Wednesday, January 18, 2012

How to tell good eggs from bad

Our hens stopped laying in the fall when they molted.  It's so annoying to buy eggs when there's a coop full of chickens in the yard.

When one of the girls started laying again about a week ago I was pretty psyched.  Yesterday Gene brought a second egg into the kitchen and we were both happy because it meant the girls are starting to produce again. 

Eggs, of course, mean spring can't be too far off (ironically I'm writing this post in the middle of a snowstorm).

After I put the new egg with the others Gene confessed that he had found it behind the nesting box, rather than inside of it.  He had no idea how long it had been there.  It could have been laid last summer or yesterday.

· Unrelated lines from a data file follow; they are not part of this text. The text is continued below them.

(* ===== verification/Identity.v ===== *)
(** * Identity: credential identities and the SSRC derived from them

    Models [ssrc_from_identity] and [parse_credential_identity]
    (src/src/keying/mls.rs) and the client's [Mode] and [generate_identity]
    (src/demo/safecast-client/src/main.rs).  [DefaultHasher] of Rust's
    standard library is SipHash with one compression and three finalization
    rounds and a zero key; hashing a [str] feeds its bytes and one byte 0xff. *)

From Stdlib Require Import String.
From stdpp Require Import pretty.
From S2P Require Import Prelude Bytes.

(** ** SipHash *)

Module Siphash.

Record t := mk { v0 : Z; v1 : Z; v2 : Z; v3 : Z }.

Definition rotl (x : Z) (n : Z) : Z := Z.lor (u64 (Z.shiftl x n)) (Z.shiftr x (64 - n)).

Definition round (s : t) : t :=
  let a := u64 (v0 s + v1 s) in
  let b := Z.lxor (rotl (v1 s) 13) a in
  let a := rotl a 32 in
  let c := u64 (v2 s + v3 s) in
  let d := Z.lxor (rotl (v3 s) 16) c in
  let a := u64 (a + d) in
  let d := Z.lxor (rotl d 21) a in
  let c := u64 (c + b) in
  let b := Z.lxor (rotl b 17) c in
  let c := rotl c 32 in
  mk a b c d.

Definition start (k0 k1 : Z) : t :=
  mk (Z.lxor k0 0x736f6d6570736575) (Z.lxor k1 0x646f72616e646f6d)
     (Z.lxor k0 0x6c7967656e657261) (Z.lxor k1 0x7465646279746573).

(** One 64-bit word. *)
Definition compress (c : nat) (s : t) (m : Z) : t :=
  let s := mk (v0 s) (v1 s) (v2 s) (Z.lxor (v3 s) m) in
  let s := Nat.iter c round s in
  mk (Z.lxor (v0 s) m) (v1 s) (v2 s) (v3 s).

(** The full words, then the tail with the length in its top byte. *)
Fixpoint absorb (fuel c : nat) (len : Z) (s : t) (data : bytes) : t :=
  match fuel with
  | O => s
  | S fuel =>
      if bool_decide (8 <= length data)%nat
      then absorb fuel c len (compress c s (from_le_bytes (take 8 data))) (drop 8 data)
      else compress c s (Z.lor (Z.shiftl (len mod 256) 56) (from_le_bytes data))
  end.

Definition finish (d : nat) (s : t) : Z :=
  let s := mk (v0 s) (v1 s) (Z.lxor (v2 s) 0xff) (v3 s) in
  let s := Nat.iter d round s in
  Z.lxor (Z.lxor (v0 s) (v1 s)) (Z.lxor (v2 s) (v3 s)).

Definition hash (c d : nat) (k0 k1 : Z) (data : bytes) : Z :=
  finish d (absorb (S (length data / 8)) c (Z.of_nat (length data)) (start k0 k1) data).

End Siphash.

(** The published test vector of SipHash-2-4: key 00 .. 0f, message 00 .. 0e. *)
Example siphash_2_4_vector :
  Siphash.hash 2 4 0x0706050403020100 0x0f0e0d0c0b0a0908 (Z.of_nat <$> seq 0 15) = 0xa129ca6149be45e5.
Proof. vm_compute. reflexivity. Qed.

(** [identity.hash(&mut DefaultHasher::new()); hasher.finish() as u32]. *)
Definition ssrc_from_identity (identity : bytes) : Z :=
  u32 (Siphash.hash 1 3 0 0 (identity ++ [0xff])).

Lemma ssrc_from_identity_range identity : in_u32 (ssrc_from_identity identity).
Proof. apply u32_range. Qed.

(** ** label:role *)

(** [str::rsplit_once(':')]: around the last colon. *)
Fixpoint rsplit_once (s : bytes) : option (bytes * bytes) :=
  match s with
  | [] => None
  | b :: s =>
      match rsplit_once s with
      | Some (l, r) => Some (b :: l, r)
      | None => if b =? 58 then Some ([], s) else None
      end
  end.

Definition parse_credential_identity (identity : bytes) : outcome (bytes * bytes) :=
  expect (rsplit_once identity).

Inductive Mode := Creator | Sender | Receiver.

Definition role_of (mode : Mode) : bytes :=
  match mode with
  | Creator => str_bytes "creator"
  | Sender => str_bytes "sender"
  | Receiver => str_bytes "receiver"
  end.

(** [format!("{role}-{pid}:{role}")], the process id, a [u32], in decimal. *)
Definition generate_identity (mode : Mode) (pid : Z) : bytes :=
  role_of mode ++ str_bytes "-" ++ str_bytes (pretty (Z.to_N (u32 pid))) ++ str_bytes ":" ++ role_of mode.

Lemma rsplit_once_last l r :
  Forall (fun b => b <> 58) r -> rsplit_once (l ++ 58 :: r) = Some (l, r).
Proof.
  intros Hr. induction l as [|b l IH]; cbn.
  - assert (rsplit_once r = None) as ->; [|done].
    induction Hr as [|b r Hb Hr IH]; cbn; [done|]. rewrite IH.
    by destruct (Z.eqb_spec b 58).
  - by rewrite IH.
Qed.

(** A parse joins back to the identity, and the role holds no colon. *)
Lemma rsplit_once_join s l r :
  rsplit_once s = Some (l, r) -> s = l ++ 58 :: r /\ Forall (fun b => b <> 58) r.
Proof.
  revert l. induction s as [|b s IH]; intros l; cbn; [done|].
  destruct (rsplit_once s) as [[l' r']|] eqn:Hs.
  - intros [= <- <-]. destruct (IH l' eq_refl) as [-> Hr]. done.
  - destruct (Z.eqb_spec b 58); [|done]. intros [= <- <-]. subst. split; [done|].
    clear IH. induction s as [|c s IH]; [constructor|]. cbn in Hs.
    destruct (rsplit_once s) as [[]|]; [done|]. destruct (Z.eqb_spec c 58); [done|]. constructor; auto.
Qed.

(** The client's own identities parse into a label and their role. *)
Lemma generated_identity_parses mode pid :
  exists label, parse_credential_identity (generate_identity mode pid) = Ret (label, role_of mode) /\
    generate_identity mode pid = label ++ 58 :: role_of mode.
Proof.
  exists (role_of mode ++ str_bytes "-" ++ str_bytes (pretty (Z.to_N (u32 pid)))).
  unfold parse_credential_identity, generate_identity. change (str_bytes ":") with [58].
  rewrite !(assoc_L (++)). rewrite <- (assoc_L (++) _ [58]). cbn [app].
  rewrite rsplit_once_last; [done|]. by destruct mode; repeat constructor.
Qed.

(** ** Path segments *)

(** The unreserved characters of RFC 3986 and the colon. *)
Definition segment_char (b : Z) : bool :=
  (97 <=? b) && (b <=? 122) || (65 <=? b) && (b <=? 90) || (48 <=? b) && (b <=? 57) ||
  (b =? 45) || (b =? 46) || (b =? 95) || (b =? 126) || (b =? 58).

(** A segment that stands for itself in a URL: no character that is escaped or
    delimits, not empty, not a dot segment, and of moderate length. *)
Definition path_safe (s : bytes) : Prop :=
  forallb segment_char s = true /\ s ≠ [] /\ s ≠ [46] /\ s ≠ [46; 46] /\ (length s <= 2000)%nat.

#[export] Instance path_safe_dec s : Decision (path_safe s).
Proof. unfold path_safe. apply _. Defined.

(** A decimal number: digits, and as many as it needs. *)
Lemma pretty_N_go_digits k : forall (x : N) s,
  (x < 10 ^ N.of_nat k)%N ->
  exists ds, str_bytes (pretty_N_go x s) = ds ++ str_bytes s /\ Forall (fun b => 48 <= b <= 57) ds /\ (length ds <= k)%nat.
Proof.
  induction k as [|k IH]; intros x s Hx.
  - change (10 ^ N.of_nat 0)%N with 1%N in Hx. assert (x = 0%N) as -> by lia. rewrite pretty_N_go_0. by exists [].
  - destruct (decide (0 < x)%N) as [Hpos|Hpos]; [|assert (x = 0%N) as -> by lia; rewrite pretty_N_go_0; exists []; split_and!; [done|done|cbn; lia]].
    rewrite pretty_N_go_step by done.
    destruct (IH (x `div` 10)%N (String (pretty_N_char (x `mod` 10)) s)) as (ds & -> & Hds & Hl).
    { apply N.Div0.div_lt_upper_bound. rewrite Nat2N.inj_succ, N.pow_succ_r' in Hx. exact Hx. }
    cbn [str_bytes]. eexists (ds ++ [_]). rewrite <- (assoc_L (++)). split; [reflexivity|]. split.
    + apply Forall_app. split; [done|]. constructor; [|constructor]. unfold pretty_N_char. repeat case_match; cbn; lia.
    + rewrite length_app. cbn. lia.
Qed.

Lemma pretty_N_digits (n : N) k :
  (n < 10 ^ N.of_nat (Datatypes.S k))%N ->
  Forall (fun b => 48 <= b <= 57) (str_bytes (pretty n)) /\ (length (str_bytes (pretty n)) <= Datatypes.S k)%nat.
Proof.
  intros Hn. unfold pretty, pretty_N. destruct (decide (n = 0%N)) as [|Hne].
  { cbn. split; [constructor; [lia|constructor]|lia]. }
  destruct (pretty_N_go_digits (Datatypes.S k) n "" Hn) as (ds & -> & Hds & Hl). cbn [str_bytes]. by rewrite app_nil_r.
Qed.

(** A generated identity stands for itself in a URL. *)
Lemma generate_identity_safe mode pid : path_safe (generate_identity mode pid).
Proof.
  assert (Z.to_N (u32 pid) < 10 ^ N.of_nat 10)%N as Hp by (pose proof (u32_range pid); change (10 ^ N.of_nat 10)%N with 10000000000%N; width).
  destruct (pretty_N_digits _ 9 Hp) as [Hd Hl]. unfold generate_identity.
  set (ds := str_bytes (pretty _)) in *. assert (forallb segment_char ds = true) as Hs.
  { apply List.forallb_forall. intros b Hb%list_elem_of_In. rewrite Forall_forall in Hd. specialize (Hd b Hb).
    unfold segment_char. rewrite !orb_true_iff, !andb_true_iff, !Z.leb_le. lia. }
  unfold path_safe. rewrite !forallb_app, Hs, !length_app.
  destruct mode; split_and!; try done; cbn [role_of str_bytes length app]; try lia.
Qed.

(** Generated identities are ASCII. *)
Lemma segment_char_ascii b : segment_char b = true -> 0 <= b < 128.
Proof. unfold segment_char. rewrite !orb_true_iff, !andb_true_iff, !Z.leb_le, !Z.eqb_eq. lia. Qed.

Lemma generate_identity_ascii mode pid : Forall (fun b => 0 <= b < 128) (generate_identity mode pid).
Proof.
  destruct (generate_identity_safe mode pid) as [Hs _]. rewrite List.forallb_forall in Hs.
  apply Forall_forall. intros b Hb%list_elem_of_In. by apply segment_char_ascii, Hs.
Qed.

There is only one good way to determine an egg's freshness without cracking it open: put it into a glass of water.

Because the membrane and shell of an egg are porous, moisture inside an egg gradually evaporates.  Bad eggs, having lost much of their liquid content, will float. Good eggs will sink, and eggs in between will stand on end of the water.

Or so conventional wisdom says.  I'd never tried this before but the rationale behind it seemed valid.

Here's the questionable egg:

And here's an egg we knew for certain had been laid that day:

We threw that egg away faster than you can say "pee-yew".